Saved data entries
[Start of section]
(** A failed attempt: nothing is lost by moving one character on. *)
Lemma attempt_fail (mm nt m n : list ascii) :
  attempt mm nt m n -> glob (tokens m) n = false ->
  glob (Star :: tokens mm) nt =
    match nt with [] => false | _ :: nt' => glob (Star :: tokens mm) nt' end.
Proof.
  intros (n0 & c & mm' & -> & E & W & S0 & S1 & G1 & G2 & G3 & _ & NE) F.
  rewrite glob_star. replace (glob (tokens (c :: mm')) nt) with false; [done|].
  destruct (decide (n0 = nt)) as [->|D]; [congruence|]. symmetry. auto.
Qed.

Lemma attempt_exhausted (mm nt m : list ascii) :
  attempt mm nt m [] -> 0 < tmin (tokens m) -> glob (Star :: tokens mm) nt = false.
Proof.
  intros (n0 & c & mm' & -> & E & W & S0 & S1 & G1 & G2 & G3 & (q & F & Q & L) & NE) P.
  rewrite G1. apply not_true_is_false. intros H. apply glob_tmin in H.
  cbn [tmin] in H. rewrite Q, tmin_singles in H by done. cbn [length] in *. lia.
Qed.

(** A star met during an attempt decides the whole question: later starts can only
    reach it further right. *)
Lemma attempt_star (mm nt m n m' : list ascii) (k : nat) :
  attempt mm nt m n -> k <= length n ->
  (forall s, glob (tokens m) s = (k <=? length s) && glob (Star :: tokens m') (drop k s)) ->
  glob (Star :: tokens mm) nt = glob (Star :: tokens m') (drop k n).
Proof.
  intros (n0 & c & mm' & -> & E & W & S0 & S1 & G1 & G2 & G3 & (q & F & Q & L) & NE) Lk G.
  rewrite G1. apply Bool.eq_iff_eq_true. split; intros H.
  - apply glob_star_elim in H as (n1 & Sn1 & H). rewrite Q in H.
    apply glob_singles in H as [L1 H]; [|done]. rewrite G in H.
    apply andb_true_iff in H as [_ H]. rewrite drop_drop in H.
    apply glob_star_elim in H as (n2 & Sn2 & H).
    assert (n = drop (length q) n0) as ->.
    { destruct S1 as [j ->]. rewrite length_app in L. replace (length q) with (length j) by lia.
      by rewrite drop_app_length. }
    eapply glob_star_intro; [|exact H]. etransitivity; [exact Sn2|].
    rewrite drop_drop. by apply drop_suffix.
  - eapply glob_star_intro; [reflexivity|]. rewrite G3, G, H.
    apply andb_true_iff. split; [|done]. by apply Nat.leb_le.
Qed.

Definition answer (m n : list ascii) (m_tmp : option (list ascii)) (n_tmp : list ascii) : bool :=
  match m_tmp with
  | None => glob (tokens m) n
  | Some mm => glob (Star :: tokens mm) n_tmp
  end.

Definition loop_inv (K : nat) (m n : list ascii) (m_tmp : option (list ascii))
    (n_tmp : list ascii) : Prop :=
  length m < K /\ n `suffix_of` n_tmp /\ (toks_ok false (tokens m) = true /\ no_nul m) /\
  match m_tmp with
  | None => True
  | Some mm =>
      length mm < K /\ (toks_ok false (tokens mm) = true /\ no_nul mm) /\ attempt mm n_tmp m n
  end.

(** [k] answers correctly from every state it can be given with less fuel. *)
Definition loop_ok (K fuel : nat)
    (k : list ascii -> list ascii -> option (list ascii) -> list ascii -> outcome Z) : Prop :=
  forall m n mt nt, loop_inv K m n mt nt -> length nt * K + length m < fuel ->
    k m n mt nt = verdict (answer m n mt nt).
[End of section]
**Exercise:** All lines from the top of the data through the line containing "Lemma attempt_exhausted (mm" need to be retyped exactly, and nothing more.

**Exercise answer:**
(** A failed attempt: nothing is lost by moving one character on. *)
Lemma attempt_fail (mm nt m n : list ascii) :
  attempt mm nt m n -> glob (tokens m) n = false ->
  glob (Star :: tokens mm) nt =
    match nt with [] => false | _ :: nt' => glob (Star :: tokens mm) nt' end.
Proof.
  intros (n0 & c & mm' & -> & E & W & S0 & S1 & G1 & G2 & G3 & _ & NE) F.
  rewrite glob_star. replace (glob (tokens (c :: mm')) nt) with false; [done|].
  destruct (decide (n0 = nt)) as [->|D]; [congruence|]. symmetry. auto.
Qed.

Lemma attempt_exhausted (mm nt m : list ascii) :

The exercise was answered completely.